Semaglutide 2.4mg—One Giant STEP for Obesity Treatment??

| June 1, 2021

by Christopher D. Still, DO, FACN, FACP

Co-clinical Editor of Bariatric Times; Medical Director for the Center for Nutrition and Weight Management, and Director for Geisinger Obesity Research Institute at Geisinger Medical Center in Danville, Pennsylvania.

Dear Colleagues,

This is a very exciting time for clinicians treating obesity. Expected soon is the United States Food and Drug Administration (FDA) approval of semaglutide 2.4mg QW for the treatment of overweight and obesity. Novo Nordisk, the manufacturer of semaglutide, completed several phase 3 “STEP” (Semaglutide Treatment Effect in People with Obesity) trials with significant weight loss efficacy. For full disclosure, I serve as a consultant, a speaker, and have an investigator initiated research grant for/with Novo Nordisk. 

The STEP 1 trial involved some 2,000 participants and was recently published in The New England Journal of Medicine in March 2021.1 The findings revealed an average body weight loss of nearly 15 percent from baseline during 68 weeks of treatment with semaglutide 2.4mg QW plus lifestyle intervention. The placebo plus lifestyle intervention lost 2.4 percent body weight. Moreover, 86 percent of the treatment group lost at least five percent of their body weight. The gastrointestinal adverse events were in line with lose expected for this class of medications.

The STEP 2 trial, published in Lancet earlier this year,2 recruited some 1,200 participants with Type 2 diabetes (T2D) and overweight or obesity. This study compared semaglutide 2.4mg QW, 1.0mg QW, which currently is approved for the treatment of T2D, and placebo. The average body weight reductions were 9.64 percent in the semaglutide 2.4mg group, seven percent in the semaglutide 1.0mg group, and 3.4 percent in the placebo. The 2.4mg dose also achieved modestly better glycemic control, reduction in cardiometabolic markers, and improved physical activity. 

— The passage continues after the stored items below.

Lemma decenter_elements_witness :
  (exists Mres,
     @decenter_fd fftw_half_layout exact_precisions centred_reals fftw_reals 1 = Some Mres /\
     @decentered fftw_half_layout _ _ (fun x : Qc => x) 0%Qc centred_reals fftw_reals 1 Mres) /\
  (exists Mres,
     @decenter_cc fftw_half_layout centred_complex fftw_complex 1 = Some Mres /\
     @decentered fftw_half_layout _ _ (fun x : Complex => x) Czero
       centred_complex fftw_complex 1 Mres).
Proof.
  destruct (@decenter_elements fftw_half_layout exact_precisions
              centred_reals centred_reals centred_complex
              fftw_reals fftw_reals fftw_complex 1
              fftw_reals_well_sized fftw_reals_well_sized fftw_complex_well_sized)
    as [[Hpost_fd Hdef_fd] [_ [_ [Hpost_cc Hdef_cc]]]].
  split.
  - destruct (Hdef_fd (centred_reads_in_bounds centred_reals fftw_reals
                         eq_refl eq_refl eq_refl eq_refl)) as [Mres Hres].
    exists Mres. split; [exact Hres | exact (Hpost_fd Mres Hres)].
  - destruct (Hdef_cc (centred_reads_in_bounds centred_complex fftw_complex
                         eq_refl eq_refl eq_refl eq_refl)) as [Mres Hres].
    exists Mres. split; [exact Hres | exact (Hpost_cc Mres Hres)].
Defined.

(** The helpers run on the sample arrays: the seven frequencies within
    [my_rmax2 = 1] are copied, the other eleven elements are zero. *)
Example decenter_ff_sample :
  mdata <$> @decenter_ff fftw_half_layout exact_precisions centred_reals fftw_reals 1
  = Some (DOUBLE_of_int <$> [9; 10; 11; 0; 7; 0; 15; 0; 0; 0; 0; 0; 3; 0; 0; 0; 0; 0]).
Proof. vm_compute. reflexivity. Qed.

(** The constructor run with every optional argument left out: the table is
    initialised once, with radius [1.9 * 2], alpha 15, order 0 and 10000
    bins, and the interpolator is [TRILINEAR]. *)
Example ctor_defaults :
  let bp := BackProjector_ctor (sample_object 0) 8 3 "c1"%string
              None None None None None None None in
  tab_ftblob bp = [(Q2Qc (19 # 5), DOUBLE_15, 0, 10000)] /\
  interpolator bp = @TRILINEAR recording_collaborators /\
  (ori_size bp, ref_dim bp, data_dim bp, padding_factor bp, r_min_nn bp) = (8, 3, 2, 2, 10).
Proof.
  split; [| split; reflexivity].
  cbn. repeat f_equal. apply Qc_is_canon. reflexivity.
Qed.

(** [enforceHermitianSymmetry] run on a grid whose plane holds the single
    value [i] at [(0, 1, 0)]: both sides of the pair receive half of it, one
    conjugated. *)
Example enforceHermitianSymmetry_sample :
  let D' := fst (enforceHermitianSymmetry (jp0_plane 2) (imaginary_spike, unit_weight_grid)) in
  D' 0 1 0 = mkComplex 0%Qc DOUBLE_half /\
  D' 0 (-1) 0 = mkComplex 0%Qc (- DOUBLE_half)%Qc.
Proof.
  split; apply Complex_eq; apply Qc_is_canon; vm_compute; reflexivity.
Qed.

Finally, the STEP 3 trial, published earlier this year in JAMA,3 enrolled just more than 600 participants without T2D who were randomized to receive intensive behavior therapy and either semaglutide 2.4mg QW or placebo. Although the semaglutide and intensive behavioral therapy group reached an impressive 16 percent weight loss versus 5.7 percent in the placebo group, what was interesting to me was only a 1.0 percent efficacy difference between the STEP 1 (15%) and the more intensive behavioral therapy group of STEP 3 (16%). Behavior modification will undoubtedly be an integral component of weight management, the efficacy of semaglutide 2.4mg with or without intensive behavioral therapy in impressive and greatly exceeds the efficacy of the current anti-obesity medication currently FDA-approved.

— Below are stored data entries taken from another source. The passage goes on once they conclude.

(** * webpack-cli: the configuration resolution engine, embedded and verified

    A shallow embedding of [packages/webpack-cli/src/webpack-cli.ts]:
    the [--env] accumulator, the flag-to-option compiler [makeOption] with
    its argument parsers, the command registry [makeCommand], the
    configuration loader [loadConfig] with [resolveExtends] and the
    [--merge] reduction, and the argument filter of [buildConfig]; then
    the table of options [getBuiltInOptions], the tests of command names
    in [run], the report of argument problems, [tryRequireThenImport],
    the [configtest] command ([packages/configtest/src/index.ts]) and
    the dealing out of options in the [serve] command.

    Conventions.
    - JavaScript strings are [string]s of 8-bit characters; the only line
      terminators in that range are LF and CR.
    - A JavaScript object used as a record of own properties is an
      association list in insertion order (or a [gmap] where order is
      irrelevant).  Property names inherited from [Object.prototype]
      ([__proto__], [constructor], ...) are outside the model.
    - [process.exit(2)] after a diagnostic, and an uncaught exception, are
      the [Err] outcomes of [result]. *)

From Stdlib Require Import ZArith List String Ascii Bool Lia DecimalString.
From stdpp Require Import gmap strings list fin_maps.
Import ListNotations.
Open Scope string_scope.
Open Scope list_scope.

Set Warnings "-register-all".

(** ** Outcomes *)

Inductive error : Type :=
| TypeError
| RecursiveConfiguration
| FailedToLoad (path : string)
| InvalidConfiguration (path : string)
| ConfigurationsNotFound (names : list string)
| MergeNeedsTwoConfigurations.

Inductive result (A : Type) : Type :=
| Ok (a : A)
| Err (e : error).

Arguments Ok {A} a.
Arguments Err {A} e.

(** ** JavaScript string primitives used by the source *)

Module JsString.

Definition is_line_terminator (c : ascii) : bool :=
  Ascii.eqb c "010"%char || Ascii.eqb c "013"%char.

(** [s.endsWith("=")] *)
Fixpoint ends_with_eq (s : string) : bool :=
  match s with
  | EmptyString => false
  | String c EmptyString => Ascii.eqb c "="%char
  | String _ rest => ends_with_eq rest
  end.

(** [s.slice(0, -1)] *)
Fixpoint slice_last (s : string) : string :=
  match s with
  | EmptyString => EmptyString
  | String _ EmptyString => EmptyString
  | String c rest => String c (slice_last rest)
  end.

(** The capture of [(.+)] at the head of [s]: the longest run of
    characters that are not line terminators. *)
Fixpoint take_line (s : string) : string :=
  match s with
  | EmptyString => EmptyString
  | String c rest =>
      if is_line_terminator c then EmptyString else String c (take_line rest)
  end.

(** [value.split(/[=](.+)/, 2)], destructured as [[allKeys, val]]: the
    text before the leftmost [=] that is followed by at least one
    character other than a line terminator, and the capture after it;
    without such a [=] the whole string and [undefined]. *)
Fixpoint split_value (s : string) : string * option string :=
  match s with
  | EmptyString => (EmptyString, None)
  | String c rest =>
      let continue_ :=
        let '(k, v) := split_value rest in (String c k, v) in
      if Ascii.eqb c "="%char then
        match rest with
        | EmptyString => continue_
        | String d _ =>
            if is_line_terminator d then continue_
            else (EmptyString, Some (take_line rest))
        end
      else continue_
  end.

(** [allKeys.split(/\.(?!$)/)]: split at every dot that is not the last
    character of the string. *)
Fixpoint split_keys_from (cur : string) (s : string) : list string :=
  match s with
  | EmptyString => [cur]
  | String c rest =>
      if Ascii.eqb c "."%char && negb (String.eqb rest EmptyString)
      then cur :: split_keys_from EmptyString rest
      else split_keys_from (cur +:+ String c EmptyString) rest
  end.

Definition split_keys (s : string) : list string :=
  split_keys_from EmptyString s.

(** [segments.join(".")], the inverse of [split_keys]. *)
Fixpoint join_dots (segments : list string) : string :=
  match segments with
  | [] => EmptyString
  | [s] => s
  | s :: rest => s +:+ "." +:+ join_dots rest
  end.

(** [name.split(" ")[0]] *)
Fixpoint first_word (s : string) : string :=
  match s with
  | EmptyString => EmptyString
  | String c rest =>
      if Ascii.eqb c " "%char then EmptyString else String c (first_word rest)
  end.

End JsString.

(** ** The [--env] accumulator ([getBuiltInOptions], option [env]) *)

Module Env.
Import JsString.

(** [Record<string, BasicPrimitive | object>] *)
Inductive env_value : Type :=
| EUndefined
| EBool (b : bool)
| ENum (n : Z)
| EStr (s : string)
| EObj (props : list (string * env_value)).

Fixpoint get (k : string) (o : list (string * env_value)) : option env_value :=
  match o with
  | [] => None
  | (k', v) :: rest => if String.eqb k k' then Some v else get k rest
  end.

(** [o[k]] as an expression *)
Definition get_prop (k : string) (o : list (string * env_value)) : env_value :=
  match get k o with
  | Some v => v
  | None => EUndefined
  end.

(** [o[k] = v] *)
Fixpoint set_prop (k : string) (v : env_value) (o : list (string * env_value))
  : list (string * env_value) :=
  match o with
  | [] => [(k, v)]
  | (k', v') :: rest =>
      if String.eqb k k' then (k, v) :: rest else (k', v') :: set_prop k v rest
  end.

Definition truthy (v : env_value) : bool :=
  match v with
  | EUndefined => false
  | EBool b => b
  | ENum n => negb (Z.eqb n 0)
  | EStr s => negb (String.eqb s EmptyString)
  | EObj _ => true
  end.

Definition is_string (v : env_value) : bool :=
  match v with
  | EStr _ => true
  | _ => false
  end.

(** The body of [for (let [index, someKey] of splitKeys.entries())].
    [prevRef] is the object the loop currently writes into; the result
    is that object after all writes below it.  Writing a property of a
    primitive throws in module (strict) code. *)
Fixpoint env_loop (splitKeys : list string) (val : option string)
    (prevRef : env_value) : result env_value :=
  match splitKeys with
  | [] => Ok prevRef
  | someKey :: rest =>
      match prevRef with
      | EObj o =>
          if ends_with_eq someKey then
            env_loop rest val (EObj (set_prop (slice_last someKey) EUndefined o))
          else
            let c0 := get_prop someKey o in
            let c1 := if truthy c0 then c0 else EObj [] in
            let c2 := if is_string c1 then EObj [] else c1 in
            let c3 :=
              match rest with
              | [] => match val with
                      | Some s => EStr s
                      | None => EBool true
                      end
              | _ :: _ => c2
              end in
            match env_loop rest val c3 with
            | Ok c' => Ok (EObj (set_prop someKey c' o))
            | Err e => Err e
            end
      | _ => Err TypeError
      end
  end.

(** The [type] function of the [env] option. *)
Definition env_type (value : string) (previous : env_value) : result env_value :=
  let previous :=
    match previous with
    | EUndefined => EObj []
    | _ => previous
    end in
  let '(allKeys, val) := split_value value in
  env_loop (split_keys allKeys) val previous.

(** Reading an own property along a path of keys. *)
Fixpoint lookup_path (path : list string) (v : env_value) : option env_value :=
  match path with
  | [] => Some v
  | k :: rest =>
      match v with
      | EObj o =>
          match get k o with
          | Some c => lookup_path rest c
          | None => None
          end
      | _ => None
      end
  end.

(** The loop can descend along [path] from [v]: every binding it meets is
    an object, or is falsy or a string (which the loop replaces by a
    fresh object). *)
Fixpoint walkable (path : list string) (v : env_value) : bool :=
  match v with
  | EObj o =>
      match path with
      | [] => true
      | k :: rest =>
          let c := get_prop k o in
          if truthy c && negb (is_string c) then walkable rest c else true
      end
  | _ => false
  end.

End Env.


(** ** The flag-to-option compiler ([makeOption]) *)

Module Options.

(** The members of [mainOption.type]: the constructors [Boolean],
    [Number], [String], or a parser function supplied by the flag. *)
Inductive kind : Type :=
| KBoolean
| KNumber
| KString
| KCustom (fn : nat).

Definition kind_eqb (a b : kind) : bool :=
  match a, b with
  | KBoolean, KBoolean => true
  | KNumber, KNumber => true
  | KString, KString => true
  | KCustom f, KCustom g => Nat.eqb f g
  | _, _ => false
  end.

(** [Set.prototype.has], [Set.prototype.add] and [new Set(array)] on an
    insertion-ordered list without repetition; [size] is [length]. *)
Definition has (k : kind) (t : list kind) : bool := existsb (kind_eqb k) t.

Definition add (k : kind) (t : list kind) : list kind :=
  if has k t then t else t ++ [k].

Definition set_of (ks : list kind) : list kind :=
  fold_left (fun t k => add k t) ks [].

Inductive config_type : Type :=
| TReset
| TBoolean
| TNumber
| TString
| TPath
| TRegExp
| TEnum
| TUnknown.

(** [a || b] on optional strings: [undefined] and the empty string are
    falsy. *)
Definition str_truthy (s : option string) : bool :=
  match s with
  | Some s => negb (String.eqb s EmptyString)
  | None => false
  end.

Definition str_or (s : option string) (d : string) : string :=
  match s with
  | Some s => if String.eqb s EmptyString then d else s
  | None => d
  end.

Definition flagsWithAlias : list string :=
  ["devtool"; "output-path"; "target"; "watch"; "extends"].

(** [[option.alias] = option.name] *)
Definition first_char (s : string) : option string :=
  match s with
  | EmptyString => None
  | String c _ => Some (String c EmptyString)
  end.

There are several other STEP trials, and I encourage all of you to read them, but you get the “gist” that semaglutide 2.4mg could be a GAME CHANGER regarding the medical treatment of obesity. The big question will be reimbursement. It is my hope that given its significant efficacy in treating patients with obesity, and its safety profile, semaglutide 2.4mg will be widely reimbursed. This is a very promising time for the evolution of obesity medications, as we have many companies working in this space, which only further builds our resources to help patients.

Given the worldwide epidemic of obesity, semaglutide 2.4mg might just be “one small STEP for man, one giant leap for mankind”…. We’ll see!

Be well,

Christopher D. Still, DO, FACN, FACP


  1. Wilding JPH, Batterham RL, Calanna S, et al. Once-weekly semaglutide in adults with overweight or obesity. N Engl J Med. 2021;384(11):989.
  2. Davies M, Færch L, Jeppesen OK, et al. Semaglutide 2.4mg once a week in adults with overweight or obesity, and Type 2 diabetes (STEP 2): a randomised, double-blind, double-dummy, placebo-controlled, Phase 3 trial. Lancet. 2021;397:971–984. 
  3. Wadden TA, et al. Effect of subcutaneous semaglutide vs. placebo as an adjunct to intensive behavioral therapy on body weight in adults with overweight or obesity: the STEP 3 randomized clinical trial. JAMA. 2021;325:1403–1413.